Your instructions.
Please give back word for word the lines below, from the first one through the one with "there until the".

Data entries
....
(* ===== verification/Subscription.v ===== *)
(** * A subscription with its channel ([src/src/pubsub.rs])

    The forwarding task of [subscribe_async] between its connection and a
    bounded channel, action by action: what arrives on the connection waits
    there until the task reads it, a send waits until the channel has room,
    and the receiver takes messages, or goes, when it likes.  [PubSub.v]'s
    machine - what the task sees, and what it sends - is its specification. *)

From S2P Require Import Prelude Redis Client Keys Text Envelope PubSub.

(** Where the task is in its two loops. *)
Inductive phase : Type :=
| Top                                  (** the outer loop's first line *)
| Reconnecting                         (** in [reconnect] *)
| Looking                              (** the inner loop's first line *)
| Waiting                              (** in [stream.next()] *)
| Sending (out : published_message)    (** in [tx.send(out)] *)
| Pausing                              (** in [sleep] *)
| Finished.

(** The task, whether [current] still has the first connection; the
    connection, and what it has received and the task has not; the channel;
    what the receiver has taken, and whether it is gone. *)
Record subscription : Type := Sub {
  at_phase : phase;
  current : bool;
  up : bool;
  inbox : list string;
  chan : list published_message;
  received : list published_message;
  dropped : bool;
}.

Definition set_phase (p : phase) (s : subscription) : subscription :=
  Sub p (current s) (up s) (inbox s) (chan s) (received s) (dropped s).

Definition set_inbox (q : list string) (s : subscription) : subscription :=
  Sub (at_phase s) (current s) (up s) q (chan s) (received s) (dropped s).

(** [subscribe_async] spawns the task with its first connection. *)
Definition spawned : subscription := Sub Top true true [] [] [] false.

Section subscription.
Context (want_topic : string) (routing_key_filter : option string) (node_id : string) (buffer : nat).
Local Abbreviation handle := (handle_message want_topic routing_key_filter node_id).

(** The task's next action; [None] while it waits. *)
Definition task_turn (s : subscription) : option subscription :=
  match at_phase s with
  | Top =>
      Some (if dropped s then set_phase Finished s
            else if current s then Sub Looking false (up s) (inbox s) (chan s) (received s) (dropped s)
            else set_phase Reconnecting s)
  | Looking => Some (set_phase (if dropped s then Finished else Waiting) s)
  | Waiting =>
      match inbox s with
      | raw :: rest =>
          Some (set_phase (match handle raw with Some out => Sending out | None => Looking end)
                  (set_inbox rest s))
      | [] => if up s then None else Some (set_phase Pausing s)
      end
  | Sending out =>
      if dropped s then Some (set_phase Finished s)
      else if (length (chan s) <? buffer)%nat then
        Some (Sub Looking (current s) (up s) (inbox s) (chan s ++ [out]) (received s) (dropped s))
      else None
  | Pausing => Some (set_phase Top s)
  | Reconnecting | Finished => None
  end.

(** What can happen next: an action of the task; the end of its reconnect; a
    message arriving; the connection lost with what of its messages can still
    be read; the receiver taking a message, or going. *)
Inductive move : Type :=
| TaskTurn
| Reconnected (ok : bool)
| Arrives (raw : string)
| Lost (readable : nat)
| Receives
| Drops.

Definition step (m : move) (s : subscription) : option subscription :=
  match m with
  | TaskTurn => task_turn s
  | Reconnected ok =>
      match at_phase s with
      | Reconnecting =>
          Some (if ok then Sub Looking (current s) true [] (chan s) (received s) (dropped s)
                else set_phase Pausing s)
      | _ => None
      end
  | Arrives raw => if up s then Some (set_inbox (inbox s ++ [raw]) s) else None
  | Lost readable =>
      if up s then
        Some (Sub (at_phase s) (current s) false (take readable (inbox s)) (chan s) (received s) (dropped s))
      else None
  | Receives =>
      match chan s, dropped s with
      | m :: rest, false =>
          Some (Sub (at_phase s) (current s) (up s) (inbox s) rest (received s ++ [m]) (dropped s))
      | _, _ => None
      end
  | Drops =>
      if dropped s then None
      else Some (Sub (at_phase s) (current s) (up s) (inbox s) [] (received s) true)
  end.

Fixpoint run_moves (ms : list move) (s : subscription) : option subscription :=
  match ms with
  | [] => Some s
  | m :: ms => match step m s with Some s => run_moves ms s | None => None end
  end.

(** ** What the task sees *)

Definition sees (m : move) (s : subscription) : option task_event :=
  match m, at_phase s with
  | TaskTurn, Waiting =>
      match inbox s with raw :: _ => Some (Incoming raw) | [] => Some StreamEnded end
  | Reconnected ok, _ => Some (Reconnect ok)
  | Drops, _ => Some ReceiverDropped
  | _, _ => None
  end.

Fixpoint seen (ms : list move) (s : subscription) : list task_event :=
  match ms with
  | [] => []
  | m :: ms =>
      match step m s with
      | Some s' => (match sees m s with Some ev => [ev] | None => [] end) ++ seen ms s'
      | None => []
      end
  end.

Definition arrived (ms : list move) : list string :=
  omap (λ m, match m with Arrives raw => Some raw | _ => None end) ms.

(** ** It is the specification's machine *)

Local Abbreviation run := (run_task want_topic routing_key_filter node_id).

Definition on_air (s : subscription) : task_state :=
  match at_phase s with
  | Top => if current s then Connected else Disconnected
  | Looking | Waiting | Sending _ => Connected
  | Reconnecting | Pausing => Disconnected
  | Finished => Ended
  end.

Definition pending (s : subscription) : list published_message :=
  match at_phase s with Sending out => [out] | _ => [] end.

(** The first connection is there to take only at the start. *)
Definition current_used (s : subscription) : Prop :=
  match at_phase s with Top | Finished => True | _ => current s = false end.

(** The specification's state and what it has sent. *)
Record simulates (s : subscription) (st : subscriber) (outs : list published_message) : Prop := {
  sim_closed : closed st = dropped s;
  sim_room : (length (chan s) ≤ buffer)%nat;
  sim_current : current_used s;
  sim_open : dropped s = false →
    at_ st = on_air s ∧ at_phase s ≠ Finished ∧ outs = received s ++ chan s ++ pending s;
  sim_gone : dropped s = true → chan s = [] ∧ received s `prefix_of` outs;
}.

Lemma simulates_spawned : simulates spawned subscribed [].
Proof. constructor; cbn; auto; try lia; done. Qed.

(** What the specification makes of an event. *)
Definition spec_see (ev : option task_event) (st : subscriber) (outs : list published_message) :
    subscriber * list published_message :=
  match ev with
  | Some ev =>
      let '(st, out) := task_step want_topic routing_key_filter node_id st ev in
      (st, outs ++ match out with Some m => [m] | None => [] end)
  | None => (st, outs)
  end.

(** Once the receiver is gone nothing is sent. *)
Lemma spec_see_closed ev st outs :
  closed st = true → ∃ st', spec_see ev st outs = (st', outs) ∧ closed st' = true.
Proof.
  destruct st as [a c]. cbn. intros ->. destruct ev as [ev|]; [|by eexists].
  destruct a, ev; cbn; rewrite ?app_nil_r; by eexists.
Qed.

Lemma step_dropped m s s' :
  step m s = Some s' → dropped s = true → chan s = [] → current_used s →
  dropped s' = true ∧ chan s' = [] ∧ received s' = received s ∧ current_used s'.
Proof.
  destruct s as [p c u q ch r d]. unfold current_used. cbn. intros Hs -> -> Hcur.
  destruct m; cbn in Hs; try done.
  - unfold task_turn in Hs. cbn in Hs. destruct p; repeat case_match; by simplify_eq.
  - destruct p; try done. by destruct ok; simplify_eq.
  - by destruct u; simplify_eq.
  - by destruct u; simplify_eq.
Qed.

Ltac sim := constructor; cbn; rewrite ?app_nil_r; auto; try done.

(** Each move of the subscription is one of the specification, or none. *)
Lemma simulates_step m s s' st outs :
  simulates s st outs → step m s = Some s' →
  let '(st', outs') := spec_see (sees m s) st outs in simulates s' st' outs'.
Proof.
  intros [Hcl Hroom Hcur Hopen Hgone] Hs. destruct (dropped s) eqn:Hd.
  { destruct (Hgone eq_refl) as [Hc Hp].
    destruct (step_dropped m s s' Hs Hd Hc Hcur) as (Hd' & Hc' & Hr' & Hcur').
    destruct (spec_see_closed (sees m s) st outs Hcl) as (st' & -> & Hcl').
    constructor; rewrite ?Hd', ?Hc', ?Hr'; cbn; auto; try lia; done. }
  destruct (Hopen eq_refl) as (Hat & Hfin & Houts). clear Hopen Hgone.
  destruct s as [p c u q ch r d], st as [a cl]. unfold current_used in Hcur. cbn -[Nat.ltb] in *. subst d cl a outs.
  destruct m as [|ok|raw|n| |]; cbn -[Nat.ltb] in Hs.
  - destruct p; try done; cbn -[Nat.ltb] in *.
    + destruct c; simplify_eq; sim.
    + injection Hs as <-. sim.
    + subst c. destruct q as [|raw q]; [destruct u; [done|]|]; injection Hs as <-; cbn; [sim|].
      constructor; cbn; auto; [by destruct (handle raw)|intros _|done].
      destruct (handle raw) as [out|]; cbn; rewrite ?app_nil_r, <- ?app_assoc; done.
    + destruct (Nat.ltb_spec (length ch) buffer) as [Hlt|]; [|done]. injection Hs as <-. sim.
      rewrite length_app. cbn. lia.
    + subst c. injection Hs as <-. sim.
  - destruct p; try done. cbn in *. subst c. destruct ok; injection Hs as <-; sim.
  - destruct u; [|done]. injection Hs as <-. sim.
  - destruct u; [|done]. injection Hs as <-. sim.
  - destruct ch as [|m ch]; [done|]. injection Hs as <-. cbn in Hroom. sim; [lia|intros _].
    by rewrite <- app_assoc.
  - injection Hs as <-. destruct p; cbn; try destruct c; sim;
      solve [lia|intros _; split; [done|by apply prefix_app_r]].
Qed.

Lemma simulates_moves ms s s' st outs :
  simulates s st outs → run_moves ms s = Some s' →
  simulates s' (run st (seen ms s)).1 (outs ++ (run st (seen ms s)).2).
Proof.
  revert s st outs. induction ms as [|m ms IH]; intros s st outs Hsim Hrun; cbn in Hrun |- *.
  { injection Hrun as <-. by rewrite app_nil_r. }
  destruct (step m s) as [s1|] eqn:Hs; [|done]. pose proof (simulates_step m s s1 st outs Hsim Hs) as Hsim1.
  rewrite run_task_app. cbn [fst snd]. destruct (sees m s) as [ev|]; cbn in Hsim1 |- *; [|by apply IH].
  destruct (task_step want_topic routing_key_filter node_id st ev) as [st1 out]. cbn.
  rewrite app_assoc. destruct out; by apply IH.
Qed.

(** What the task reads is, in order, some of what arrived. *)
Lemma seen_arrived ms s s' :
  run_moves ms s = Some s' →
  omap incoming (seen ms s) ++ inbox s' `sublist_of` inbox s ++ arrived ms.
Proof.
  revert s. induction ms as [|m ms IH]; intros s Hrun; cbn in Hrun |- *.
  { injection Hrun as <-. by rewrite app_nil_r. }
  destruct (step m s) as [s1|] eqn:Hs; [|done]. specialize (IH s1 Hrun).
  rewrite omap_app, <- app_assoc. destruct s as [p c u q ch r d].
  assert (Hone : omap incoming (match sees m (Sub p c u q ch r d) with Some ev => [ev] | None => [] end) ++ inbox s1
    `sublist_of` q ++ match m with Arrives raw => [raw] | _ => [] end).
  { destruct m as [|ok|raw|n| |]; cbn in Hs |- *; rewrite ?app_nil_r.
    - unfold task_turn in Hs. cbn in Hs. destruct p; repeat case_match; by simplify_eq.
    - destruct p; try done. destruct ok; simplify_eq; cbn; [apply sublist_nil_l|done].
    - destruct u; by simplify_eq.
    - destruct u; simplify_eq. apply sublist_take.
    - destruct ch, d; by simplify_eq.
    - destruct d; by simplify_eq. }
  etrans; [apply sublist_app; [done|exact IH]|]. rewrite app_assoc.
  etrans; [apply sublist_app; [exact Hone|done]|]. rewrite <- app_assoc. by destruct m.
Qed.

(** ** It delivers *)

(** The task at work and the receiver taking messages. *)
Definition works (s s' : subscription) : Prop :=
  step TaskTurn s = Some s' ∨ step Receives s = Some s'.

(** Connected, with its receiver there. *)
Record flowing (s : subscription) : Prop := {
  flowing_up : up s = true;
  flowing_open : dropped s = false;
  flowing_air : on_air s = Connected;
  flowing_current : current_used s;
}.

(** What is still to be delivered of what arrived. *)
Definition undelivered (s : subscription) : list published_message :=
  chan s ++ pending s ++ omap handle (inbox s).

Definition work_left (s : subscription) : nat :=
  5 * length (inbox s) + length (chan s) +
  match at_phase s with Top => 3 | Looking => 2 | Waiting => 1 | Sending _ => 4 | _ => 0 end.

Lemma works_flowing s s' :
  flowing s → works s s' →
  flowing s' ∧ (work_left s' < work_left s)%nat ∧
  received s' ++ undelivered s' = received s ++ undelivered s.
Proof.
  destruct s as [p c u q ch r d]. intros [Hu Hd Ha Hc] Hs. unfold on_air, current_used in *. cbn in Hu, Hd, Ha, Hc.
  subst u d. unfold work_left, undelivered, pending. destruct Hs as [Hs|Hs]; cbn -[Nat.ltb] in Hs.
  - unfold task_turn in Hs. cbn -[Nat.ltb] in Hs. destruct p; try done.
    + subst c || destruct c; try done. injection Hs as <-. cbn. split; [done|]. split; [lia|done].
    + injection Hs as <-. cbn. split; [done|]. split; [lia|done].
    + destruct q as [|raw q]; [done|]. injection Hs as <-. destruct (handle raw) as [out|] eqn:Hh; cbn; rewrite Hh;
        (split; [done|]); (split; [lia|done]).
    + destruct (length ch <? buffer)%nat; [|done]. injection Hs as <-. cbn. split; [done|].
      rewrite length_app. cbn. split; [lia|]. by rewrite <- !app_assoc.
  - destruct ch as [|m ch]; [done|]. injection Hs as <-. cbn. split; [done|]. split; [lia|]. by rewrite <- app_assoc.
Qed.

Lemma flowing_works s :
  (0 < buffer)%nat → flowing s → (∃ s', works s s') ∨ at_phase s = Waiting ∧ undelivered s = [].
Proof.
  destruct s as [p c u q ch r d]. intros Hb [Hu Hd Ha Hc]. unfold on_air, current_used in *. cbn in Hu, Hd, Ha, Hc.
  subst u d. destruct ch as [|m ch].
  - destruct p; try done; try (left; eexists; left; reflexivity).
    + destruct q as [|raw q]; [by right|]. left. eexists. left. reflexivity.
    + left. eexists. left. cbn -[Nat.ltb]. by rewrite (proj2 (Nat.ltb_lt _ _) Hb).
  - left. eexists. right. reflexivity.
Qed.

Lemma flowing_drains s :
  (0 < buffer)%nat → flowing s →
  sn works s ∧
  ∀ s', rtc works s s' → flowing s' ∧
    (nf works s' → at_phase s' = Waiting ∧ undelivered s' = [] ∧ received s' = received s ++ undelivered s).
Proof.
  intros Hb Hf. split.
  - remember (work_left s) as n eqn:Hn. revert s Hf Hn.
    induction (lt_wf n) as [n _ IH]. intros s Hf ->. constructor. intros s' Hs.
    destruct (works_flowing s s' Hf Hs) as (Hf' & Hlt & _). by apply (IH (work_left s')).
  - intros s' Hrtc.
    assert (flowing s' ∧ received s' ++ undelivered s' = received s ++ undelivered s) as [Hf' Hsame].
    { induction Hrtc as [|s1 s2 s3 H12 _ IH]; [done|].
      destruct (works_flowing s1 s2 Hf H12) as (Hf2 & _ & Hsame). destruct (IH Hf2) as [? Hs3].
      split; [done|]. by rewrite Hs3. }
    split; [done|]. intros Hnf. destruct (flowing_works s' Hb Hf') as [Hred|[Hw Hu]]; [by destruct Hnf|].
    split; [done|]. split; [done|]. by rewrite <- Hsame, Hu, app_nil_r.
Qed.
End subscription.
....
Result.
(* ===== verification/Subscription.v ===== *)
(** * A subscription with its channel ([src/src/pubsub.rs])

    The forwarding task of [subscribe_async] between its connection and a
    bounded channel, action by action: what arrives on the connection waits
    there until the task reads it, a send waits until the channel has room,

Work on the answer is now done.